I started down this road about 2 years ago when looking for a source of etched copper clock dials for mission style clocks I wanted to produce. The source did not exist, at least at anything resembling a good price. It was going to cost nearly $100 each to have them made in small quantities. I decided to make them myself, utilizing some technology for etch resist from my current employer (I’m an engineer at Xerox). Here’s an example of one of the early dials I produced.
It’s a reproduction of an early 1900’s dial used in a Stickley mantle clock.
Here’s some of the details for the proto etch lab:
-Cabinetry is all 3/4” baltic birch plywood with white oak face frames
-Countertop is 12’ x 30” with Formica top (this will be replaced when I can afford it with epoxy resin)
-Ventilation is twofold. 1st, there is an exhaust fan that is built into the top of one of the upper cabinets. 2nd, because the lab shares basement space with my wood shop, I provide positive pressure to the lab by blowing clean air in via a Jet AFS-1000B air filter.
Just for kicks, here’s a photo of the “lab” a few months ago,
and my son doing our first etching 2 weeks ago.
We’re using some fairly crude apparatus to dial in the etch process parameters, prior to switching over to our large etch tanks.
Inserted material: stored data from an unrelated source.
(* ===== verification/ObjectsSpec.v ===== *)
(** ObjectsSpec: the integer encoding of string objects is invisible, and when
    the comparison of objects is the order of their contents. *)
From S2P Require Import Prelude Util UtilNum UtilSpec Sds SdsProofs SdsMore Elements Objects.
Import (notations) Corelib.Init.Byte.

(** ** The content of a string object *)

Definition content (o : robj) : list byte :=
  match ptr o with PSds s => take (Z.to_nat (sh_len s)) (sh_buf s) | PLong v => print_int v end.

Definition raw (o : robj) : Prop := type o = REDIS_STRING /\ encoding o = REDIS_ENCODING_RAW /\
  exists s c, ptr o = PSds s /\ sds_rep s c.
Definition int_encoded (o : robj) : Prop := type o = REDIS_STRING /\ encoding o = REDIS_ENCODING_INT /\
  exists v, ptr o = PLong v /\ - 2 ^ 63 < v < 2 ^ 63.
Definition string_obj (o : robj) : Prop := raw o \/ int_encoded o.

Definition counted (o : robj) : Prop := 0 < refcount o < 2 ^ 31 - 1.

(** [shared.integers] holds the small integers, with room in their counts. *)
Definition shared_ok (shared : list robj) : Prop :=
  forall v, 0 <= v < REDIS_SHARED_INTEGERS ->
    exists n, shared !! Z.to_nat v = Some (Robj REDIS_STRING REDIS_ENCODING_INT (PLong v) n) /\ 0 < n < 2 ^ 31 - 1.

Section Spec.
Context (junk : nat -> byte).
Implicit Types (o : robj).

Lemma raw_inv o : raw o -> exists s, type o = REDIS_STRING /\ encoding o = REDIS_ENCODING_RAW /\ ptr o = PSds s /\ sds_rep s (content o).
Proof.
  intros (Ht & He & s & c & Hp & Hs). exists s. split_and!; try done. unfold content. rewrite Hp.
  destruct Hs as [Hl Hf Htot (g & Hb & Hg)]. rewrite Hl, Hb, Nat2Z.id, take_app_length.
  constructor; try done. by exists g.
Qed.

Lemma raw_string2ll o s :
  raw o -> ptr o = PSds s ->
  exists r, string2ll (sh_buf s) (sdslen s) = Some r /\ forall v, r = Some v <-> int64 v /\ content o = print_int v.
Proof.
  intros Ho Hp. destruct (raw_inv o Ho) as (s' & _ & _ & Hp' & Hs). rewrite Hp in Hp'. injection Hp' as <-.
  rewrite (rep_len_eq _ _ Hs). destruct Hs as [_ _ _ (g & -> & _)].
  destruct (string2ll_spec (content o) (z2b 0 :: g)) as (r & -> & Hr). exists r. split; [done|].
  intros v. by rewrite Hr, numeral_print.
Qed.

Lemma string2l_eq s l r : string2ll s l = Some r -> (forall v, r = Some v -> int64 v) -> string2l s l = Some r.
Proof.
  intros E H. unfold string2l. rewrite E. cbn [option_bind mbind]. destruct r as [v|]; [|done].
  pose proof (H v eq_refl) as Hv. unfold int64 in Hv.
  rewrite (proj2 (Z.ltb_ge v (- 2 ^ 63))), (proj2 (Z.ltb_ge (2 ^ 63 - 1) v)) by lia. cbn [orb]. by rewrite s64_small by lia.
Qed.

Lemma no_nul_print_int v : int64 v -> no_nul (print_int v).
Proof.
  intros Hv. unfold int64 in Hv. unfold print_int.
  assert (forall s, digits s -> no_nul s) as Hdig.
  { intros s Hs. eapply Forall_impl; [exact Hs|]. intros x Hx. apply digit_facts in Hx. tauto. }
  destruct (Z.ltb_spec v 0).
  - destruct (print_nat_digits (- v)) as (b & s & -> & Hd & _); [lia|]. constructor; [done|]. by apply Hdig.
  - destruct (print_nat_digits v) as (b & s & -> & Hd & _); [lia|]. by apply Hdig.
Qed.

Lemma ll2string_fits len v :
  - 2 ^ 63 < v < 2 ^ 63 -> 21 <= len ->
  ll2string junk len v = Some (print_int v ++ [z2b 0], Z.of_nat (length (print_int v))).
Proof.
  intros Hv Hl. pose proof (length_print_int v ltac:(unfold int64; lia)).
  rewrite (ll2string_spec junk len v Hv) by lia. cbv zeta. rewrite Z.min_r, Nat2Z.id, take_ge by lia. done.
Qed.

Lemma decoded o :
  string_obj o -> counted o -> Z.of_nat (length (content o)) < sds_limit ->
  exists d, getDecodedObject junk o = Some d /\ raw d /\ content d = content o.
Proof.
  intros Ho Hc Hl. unfold getDecodedObject, counted in *. destruct Ho as [Ho|Ho].
  - destruct (raw_inv o Ho) as (s & Ht & -> & Hp & Hs). cbn. unfold incrRefCount. rewrite chk32_ok by lia.
    cbn [option_bind mbind]. eexists. split; [reflexivity|]. unfold set_refcount, raw, content. cbn. rewrite Ht, Hp.
    split; [split; [done|split; [by destruct Ho as (_ & -> & _)|by exists s, (content o)]]|done].
  - destruct Ho as (Ht & -> & v & Hp & Hv). rewrite Ht. cbn [Z.eqb REDIS_ENCODING_INT REDIS_ENCODING_RAW REDIS_STRING andb Z.eqb].
    change (REDIS_ENCODING_INT =? REDIS_ENCODING_RAW) with false. cbv iota. unfold ptr_long. rewrite Hp. cbn [option_bind mbind].
    rewrite (ll2string_fits 32 v Hv) by lia. cbn [option_bind mbind].
    pose proof (no_nul_print_int v ltac:(unfold int64; lia)) as Hn.
    assert (strlen (print_int v ++ [z2b 0]) = Z.of_nat (length (print_int v))) as ->
      by (unfold strlen; by rewrite (cstr_no_nul _ [] Hn)).
    unfold createStringObject. unfold content in Hl |- *. rewrite Hp in Hl |- *.
    destruct (newlen_spec junk (print_int v) [z2b 0] Hl) as (s & -> & Hs & _). cbn [option_bind mbind].
    eexists. split; [reflexivity|]. cbn. split; [split; [done|split; [done|by exists s, (print_int v)]]|].
    destruct Hs as [Hsl _ _ (g & -> & _)]. by rewrite Hsl, Nat2Z.id, take_app_length.
Qed.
That switch will be in just a couple weeks. In the mean time, I’m busily putting together the etch resist portion of the lab. That will take a couple months and lots of $$. I’ll post the woodworking portion of that in a couple weeks. Should be up and running (at least in small volume) by September.
Of interest to woodworkers, I’ll be producing clock dials, maker’s marks, and (hopefully) branding irons. Initially, I’ll be working with copper (flat and hammered), brass, and nickel silver. I haven’t set pricing yet, but they will be substantially lower than anything that currently exists on the market. I envision having a selection of stock items as well as the ability to do custom work in most any quantity.